Objective
This article explains how to evaluate the performance of a SageMaker-trained model using standard metrics for binary classification. We will compute metrics such as accuracy, F1 score, and AUC, along with generating visualizations like a confusion matrix and ROC curve.
Metrics for Binary Classification
To assess the performance of a binary classification model, the following metrics are commonly used:
- Accuracy: Proportion of correctly predicted instances out of the total instances.
- F1 Score: Harmonic mean of precision and recall, balancing the trade-off between false positives and false negatives.
- AUC (Area Under Curve): Measures the model's ability to distinguish between classes, calculated from the ROC curve.

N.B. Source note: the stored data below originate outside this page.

(* ===== verification/RegOps.v ===== *)
(** The life of connections, bindings and teams in the tool registry
    (internal/toolhub/store.go). *)
From stdpp Require Import base gmap strings list sorting.
From Stdlib Require Import Ascii String.
From S2P Require Import Prelude GoStrings Calendar Governance RoutineTypes Schedules ToolTypes Capability RegStore.
Local Open Scope string_scope.
Local Open Scope Z_scope.

(** [touchProjectionLocked] *)
Definition touchProjectionLocked (m : gmap string Z) (b : ToolBinding) : gmap string Z * ToolBinding :=
  let key := binding_scope b in
  let next := u64 (revision_of m key + 1) in
  let next := if next <=? b_ProjectionRevision b then u64 (b_ProjectionRevision b + 1) else next in
  (<[key := next]> m, set_b_ProjectionRevision next b).

(** [s.touchProjectionLocked(&binding); s.bindings[id] = binding] *)
Definition touch_binding (id : string) (b : ToolBinding) (s : Reg) : Reg :=
  let '(m, b) := touchProjectionLocked (r_projections s) b in
  set_r_bindings (<[id := b]> (r_bindings s)) (set_r_projections m s).

Definition stopped_workload (w : WorkloadInstance) : WorkloadInstance := set_w_Status StoppedStatus w.

Section Lifecycle.
Context `{ToolWorld} `{Unicode} `{LargeSort} `{SnapDigest} `{RegWorld}.

(** The bindings [f] picks and changes, each with the next revision of its projection. *)
Definition touch_where (site : nat) (f : ToolBinding → option ToolBinding) (s : Reg) : Reg :=
  fold_left (λ s '(id, b), match f b with Some b => touch_binding id b s | None => s end) (rw_range site (r_bindings s)) s.

Definition on_connection (connectionID : string) (b : ToolBinding) : option ToolBinding :=
  if b_ConnectionID b == connectionID then Some b else None.

(** The running workloads that [p] picks stop: their identifiers, and the registry. *)
Definition stop_where (site : nat) (p : WorkloadInstance → bool) (s : Reg) : list string * Reg :=
  (map (λ kv, w_WorkloadID kv.2) (List.filter (λ kv, p kv.2 && running kv.2) (rw_range site (r_workloads s))),
   set_r_workloads ((λ w, if p w && running w then stopped_workload w else w) <$> r_workloads s) s).

(** Whether the binding of a workload is on a connection. *)
Definition workload_on (s : Reg) (connectionID : string) (w : WorkloadInstance) : bool :=
  match r_bindings s !! w_BindingID w with Some b => b_ConnectionID b == connectionID | None => false end.

(** [stopAffectedLocked] *)
Definition stopAffectedLocked (connectionID : string) (s : Reg) : list string * Reg := stop_where 20 (workload_on s connectionID) s.

(** The shared connection a binding is on. *)
Definition shared_connection (s : Reg) (bindingID : string) : option string :=
  match r_bindings s !! bindingID with
  | Some b =>
      if b_ConnectionID b == "" then None
      else match r_connections s !! b_ConnectionID b with
           | Some c => if meta c "shared_policy" == "" then None else Some (b_ConnectionID b)
           | None => None
           end
  | None => None
  end.

(** [stopBindingLocked]: what a shared connection runs goes on while another member uses it. *)
Definition stopBindingLocked (bindingID : string) (s : Reg) : list string * Reg :=
  match shared_connection s bindingID with
  | Some connectionID =>
      if existsb (λ kv, (b_ToolBindingID kv.2 != bindingID) && (b_ConnectionID kv.2 == connectionID) && (b_Status kv.2 == ActiveStatus))
           (map_to_list (r_bindings s))
      then ([], s)
      else stop_where 21 (λ w, (w_BindingID w == bindingID) || workload_on s connectionID w) s
  | None => stop_where 21 (λ w, w_BindingID w == bindingID) s
  end.

(** [retireBindingGrantsLocked] and [retireConnectionGrantsLocked] *)
Definition retireBindingGrantsLocked (bindingID : string) (s : Reg) : list BrokerBindingGrant * Reg :=
  match r_brokerGrants s !! bindingID with
  | None => ([], s)
  | Some g => ([g], set_r_brokerGrants (delete bindingID (r_brokerGrants s)) s)
  end.
Definition retires (connectionID staleRefOnly : string) (g : BrokerBindingGrant) : bool :=
  negb ((bg_ConnectionID g != connectionID) || ((staleRefOnly != "") && (bg_CredentialRefID g != staleRefOnly))).
Definition retireConnectionGrantsLocked (connectionID staleRefOnly : string) (s : Reg) : list BrokerBindingGrant * Reg :=
  (List.filter (retires connectionID staleRefOnly) (map snd (rw_range 22 (r_brokerGrants s))),
   set_r_brokerGrants (filter (λ kv, retires connectionID staleRefOnly kv.2 = false) (r_brokerGrants s)) s).

(** A change of the registry under its lock. *)
Definition locked {A} (f : Reg → A * Reg) : RM A := λ s, let '(a, s') := f s in (Ok a, s').

(** [BrokerGrantFor] and [RecordBrokerGrant] *)
Definition BrokerGrantFor (s : Reg) (bindingID refID : string) : option BrokerBindingGrant :=
  match r_brokerGrants s !! bindingID with Some g => if bg_CredentialRefID g == refID then Some g else None | None => None end.
Definition broker_grant_ok (g : BrokerBindingGrant) : bool :=
  forallb (λ f, f != "") [bg_BindingID g; bg_GrantID g; bg_CredentialRefID g; bg_ConnectionID g; bg_ContextID g].
Definition RecordBrokerGrant (grant : BrokerBindingGrant) : RM string :=
  fail_if (negb (broker_grant_ok grant)) TInvalid ;;
  s ← get;
  match BrokerGrantFor s (bg_BindingID grant) (bg_CredentialRefID grant) with
  | Some existing => mret (bg_GrantID existing)
  | None => modify (set_r_brokerGrants (<[bg_BindingID grant := grant]> (r_brokerGrants s))) ;; mret (bg_GrantID grant)
  end.

(** ** Teams *)

(** The members an update drops: those of the old team that the new one lists nowhere. *)
Definition dropped_member (existing : option Team) (team : Team) (principal : string) : bool :=
  match existing with
  | Some old => one_of principal (t_Members old) && negb (one_of principal (t_Members team)) && negb (one_of principal (t_WriteMembers team))
  | None => false
  end.

(** The seat of a dropped member: the binding is on a connection of the team. *)
Definition seat_dropped (s : Reg) (existing : option Team) (team : Team) (b : ToolBinding) : bool :=
  (b_ConnectionID b != "") && dropped_member existing team (b_PrincipalID b) &&
  match r_connections s !! b_ConnectionID b with
  | Some c => (ow_Type (c_Owner c) == TeamOwner) && (ow_ID (c_Owner c) == t_TeamID team)
  | None => false
  end.

Definition cut_seat (acc : list string * list BrokerBindingGrant * Reg) (id : string) : list string * list BrokerBindingGrant * Reg :=
  let '(stopped, retired, s) := acc in
  let '(ids, s) := stopBindingLocked id s in
  let '(grants, s) := retireBindingGrantsLocked id s in
  (stopped ++ ids, retired ++ grants, s)%list.

(** [PutTeam] *)
Definition PutTeam (team : Team) : RM unit :=
  valid_or (Team_Validate team) ;;
  s ← get;
  let existing := r_teams s !! t_TeamID team in
  fail_if (match existing with Some old => t_Revision team <=? t_Revision old | None => false end) TConflict ;;
  '(stopped, retired) ← locked (λ s,
     let s := set_r_teams (<[t_TeamID team := team]> (r_teams s)) s in
     fold_left (λ acc '(id, b), if seat_dropped acc.2 existing team b then cut_seat acc id else acc) (rw_range 23 (r_bindings s)) ([], [], s));
  settle persist stopped retired.

(** [ShareTeamConnection] *)
Definition ShareTeamConnection (teamID definitionID version backend locator brokerContext : string) (keys : list string)
    : RM (Connection * CredentialReference) :=
  s ← get;
  fail_if (match r_teams s !! teamID with Some team => t_Status team != ActiveStatus | None => true end) TNotFound ;;
  definition ← some_or (r_definitions s !! definitionKey definitionID version) TNotFound;
  fail_if (negb (one_of (td_Shareable definition) ["credential"; "connection"])) TUnauthorized ;;
  let brokered := backend == "credential-broker" in
  fail_if (brokered && negb (ValidID brokerContext)) TInvalid ;;
  fail_if (brokered && ((td_ContractID definition == "") || (td_ContractRevision definition <? 1))) TInvalid ;;
  let connectionID := deterministic_id "conn" ["team"; teamID; definitionID; version] in
  let reference := mkReference SchemaVersion (CredentialReferenceID connectionID 1) connectionID 1 backend locator keys "" "" ""
    (if brokered then td_ContractID definition else "") (if brokered then td_ContractRevision definition else 0)
    (if brokered then td_ContractEnv definition else ∅) brokerContext "" "" ActiveStatus in
  let connection := mkConnection SchemaVersion connectionID (mkOwner TeamOwner teamID) definitionID (cr_CredentialRefID reference) 1 ActiveStatus ""
    ZeroTime "" no_retry no_retry no_retry no_retry ZeroTime 0 false {["shareable" := td_Shareable definition]} in
  valid_or (CredentialReference_Validate reference) ;;
  valid_or (Connection_Validate connection) ;;
  modify (λ s, put_connection connection (set_r_credentials (<[cr_CredentialRefID reference := reference]> (r_credentials s)) s)) ;;
  persist ;;
  mret (connection, reference).

(** The rows of a connection, and those of its credentials. *)
Definition drop_connection (connectionID : string) (s : Reg) : Reg :=
  forgetConnectionStatusLocked connectionID
    (set_r_connections (delete connectionID (r_connections s))
      (set_r_credentials (filter (λ kv, cr_ConnectionID kv.2 ≠ connectionID) (r_credentials s)) s)).

(** One member binding of [DropTeamConnection]. *)
Definition drop_binding (acc : list string * list BrokerBindingGrant * Reg) (id : string) (b : ToolBinding) : list string * list BrokerBindingGrant * Reg :=
  let '(stopped, retired, s) := acc in
  let s := touch_binding id (set_b_Status RevokedStatus b) s in
  let '(ids, s) := stopBindingLocked id s in
  let s := set_r_bindings (delete id (r_bindings s)) s in
  let '(grants, s) := retireBindingGrantsLocked id s in
  (stopped ++ ids, retired ++ grants, s)%list.

(** [DropTeamConnection] *)
Definition DropTeamConnection (connectionID : string) : RM unit :=
  s ← get;
  connection ← some_or (r_connections s !! connectionID) TNotFound;
  fail_if (ow_Type (c_Owner connection) != TeamOwner) TInvalid ;;
  '(stopped, retired) ← locked (λ s,
     let '(stopped, retired, s) :=
       fold_left (λ acc '(id, b), if b_ConnectionID b == connectionID then drop_binding acc id b else acc) (rw_range 24 (r_bindings s)) ([], [], s) in
     (stopped, retired, drop_connection connectionID s));
  settle persistAndNotify stopped retired.

(** ** Connections *)

(** A connection at its next revision, every binding of it with a new projection. *)
Definition advance_connection (site : nat) (c : Connection) (s : Reg) : Reg :=
  touch_where site (on_connection (c_ConnectionID c)) (put_connection c s).
Definition next_status (status : string) (c : Connection) : Connection := set_c_Revision (u64 (c_Revision c + 1)) (set_c_Status status c).

(** [SetConnectionStatus] *)
Definition SetConnectionStatus (connectionID status : string) : RM unit :=
  fail_if (negb (one_of status [ActiveStatus; DisabledStatus; RevokedStatus; DeletingStatus; ReauthStatus])) TInvalid ;;
  s ← get;
  connection ← some_or (r_connections s !! connectionID) TNotFound;
  fail_if ((c_Status connection == RevokedStatus) && (status == ActiveStatus)) TRevoked ;;
  '(stopped, retired) ← locked (λ s,
     let s := advance_connection 25 (next_status status connection) s in
     let '(stopped, s) := stopAffectedLocked connectionID s in
     if status != ActiveStatus then let '(retired, s) := retireConnectionGrantsLocked connectionID "" s in (stopped, retired, s)
     else (stopped, [], s));
  settle persistAndNotify stopped retired.

(** The connection is still the one that was observed. *)
Definition is_current (expected c : Connection) : bool :=
  (c_Status c == c_Status expected) && (c_Revision c =? c_Revision expected) && (c_CredentialRefID c == c_CredentialRefID expected).

(** The connection an observation is about; [Ok None] when it has moved on. *)
Definition current_connection (connectionID : string) (expected : option Connection) : RM (option Connection) :=
  s ← get;
  match r_connections s !! connectionID, expected with
  | None, Some _ => mret None
  | None, None => mthrow_err TNotFound
  | Some c, Some e => mret (if is_current e c then Some c else None)
  | Some c, None => mret (Some c)
  end.

Definition label_metadata (label value : string) (c : Connection) : Connection :=
  if label == "" then c else set_c_Metadata (<[label := value]> (c_Metadata c)) c.

(** [markDegradedIfCurrent] *)
Definition markDegradedIfCurrent (connectionID : string) (expected : option Connection) (label observed : string) : RM bool :=
  current ← current_connection connectionID expected;
  match current with
  | None => mret false
  | Some connection =>
      stopped ← locked (λ s, stopAffectedLocked connectionID (advance_connection 26 (next_status DegradedStatus (label_metadata label observed connection)) s));
      settle persistAndNotify stopped [] ;;
      mret true
  end.
Definition MarkDegraded (connectionID : string) : RM unit := markDegradedIfCurrent connectionID None "" "" ;; mret tt.

(** [markReauthIfCurrent] *)
Definition revoke_reference (refID : string) (s : Reg) : Reg :=
  match r_credentials s !! refID with
  | Some r => set_r_credentials (<[refID := set_cr_Status RevokedStatus r]> (r_credentials s)) s
  | None => s
  end.
Definition markReauthIfCurrent (connectionID : string) (expected : option Connection) (observed : string) : RM bool :=
  current ← current_connection connectionID expected;
  match current with
  | None => mret false
  | Some connection =>
      let connection := next_status ReauthStatus
        (if observed == "" then connection else set_c_Metadata (<[LabelAcceptCredential := observed]> (c_Metadata connection)) connection) in
      stopped ← locked (λ s,
        let s := put_connection connection s in
        let s := if c_CredentialRefID connection == "" then s else revoke_reference (c_CredentialRefID connection) s in
        stopAffectedLocked connectionID (touch_where 27 (on_connection connectionID) s));
      settle persistAndNotify stopped [] ;;
      mret true
  end.
Definition MarkReauth (connectionID : string) : RM unit := markReauthIfCurrent connectionID None "" ;; mret tt.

Computing Metrics Using Python
We use the sklearn
library to compute the confusion matrix, ROC curve, and AUC.
Code Example
from sklearn.metrics import (
accuracy_score, f1_score, confusion_matrix, roc_curve, auc
)
import numpy as np
import seaborn as sns
import matplotlib.pyplot as plt
# Ground truth labels (y_test) and predicted probabilities (y_pred_prob)
y_pred = (np.array(y_pred_prob) > 0.5).astype(int)
# Compute confusion matrix
cm = confusion_matrix(y_test, y_pred)
print("Confusion Matrix:\n", cm)
# Compute accuracy and F1 score
accuracy = accuracy_score(y_test, y_pred)
f1 = f1_score(y_test, y_pred)
print(f"Accuracy: {accuracy:.2f}")
print(f"F1 Score: {f1:.2f}")
# Compute ROC curve and AUC
fpr, tpr, _ = roc_curve(y_test, y_pred_prob)
roc_auc = auc(fpr, tpr)
print(f"AUC: {roc_auc:.2f}")
Interpreting the Confusion Matrix and ROC Curve
Confusion Matrix
The confusion matrix provides a summary of prediction results:
- True Positives (TP): Correctly predicted positive instances.
- True Negatives (TN): Correctly predicted negative instances.
- False Positives (FP): Incorrectly predicted positive instances.
- False Negatives (FN): Incorrectly predicted negative instances.
Example Confusion Matrix:
[[884, 152],
[154, 219]]
ROC Curve and AUC
The ROC curve plots the True Positive Rate (TPR) against the False Positive Rate (FPR) at various thresholds. The AUC quantifies the overall ability of the model to distinguish between classes, where 1.0 represents a perfect model and 0.5 represents a random guess.
Visualizing the Results
Confusion Matrix Heatmap
Code Example:
sns.heatmap(cm, annot=True, fmt='d', cmap='Blues',
xticklabels=['No Churn', 'Churn'],
yticklabels=['No Churn', 'Churn'])
plt.title('Confusion Matrix')
plt.ylabel('True Label')
plt.xlabel('Predicted Label')
plt.show()
ROC Curve
Code Example:
plt.figure(figsize=(8, 6))
plt.plot(fpr, tpr, color='darkorange', lw=2, label=f'ROC curve (AUC = {roc_auc:.2f})')
plt.plot([0, 1], [0, 1], color='navy', lw=2, linestyle='--')
plt.xlabel('False Positive Rate')
plt.ylabel('True Positive Rate')
plt.title('Receiver Operating Characteristic (ROC) Curve')
plt.legend(loc="lower right")
plt.show()
Example Output
Confusion Matrix Heatmap
ROC Curve
Evaluating model performance is critical for understanding its effectiveness and identifying areas for improvement. By using metrics like accuracy, F1 score, and AUC, along with visualizations, we can comprehensively assess how well the SageMaker-trained model performs on test data.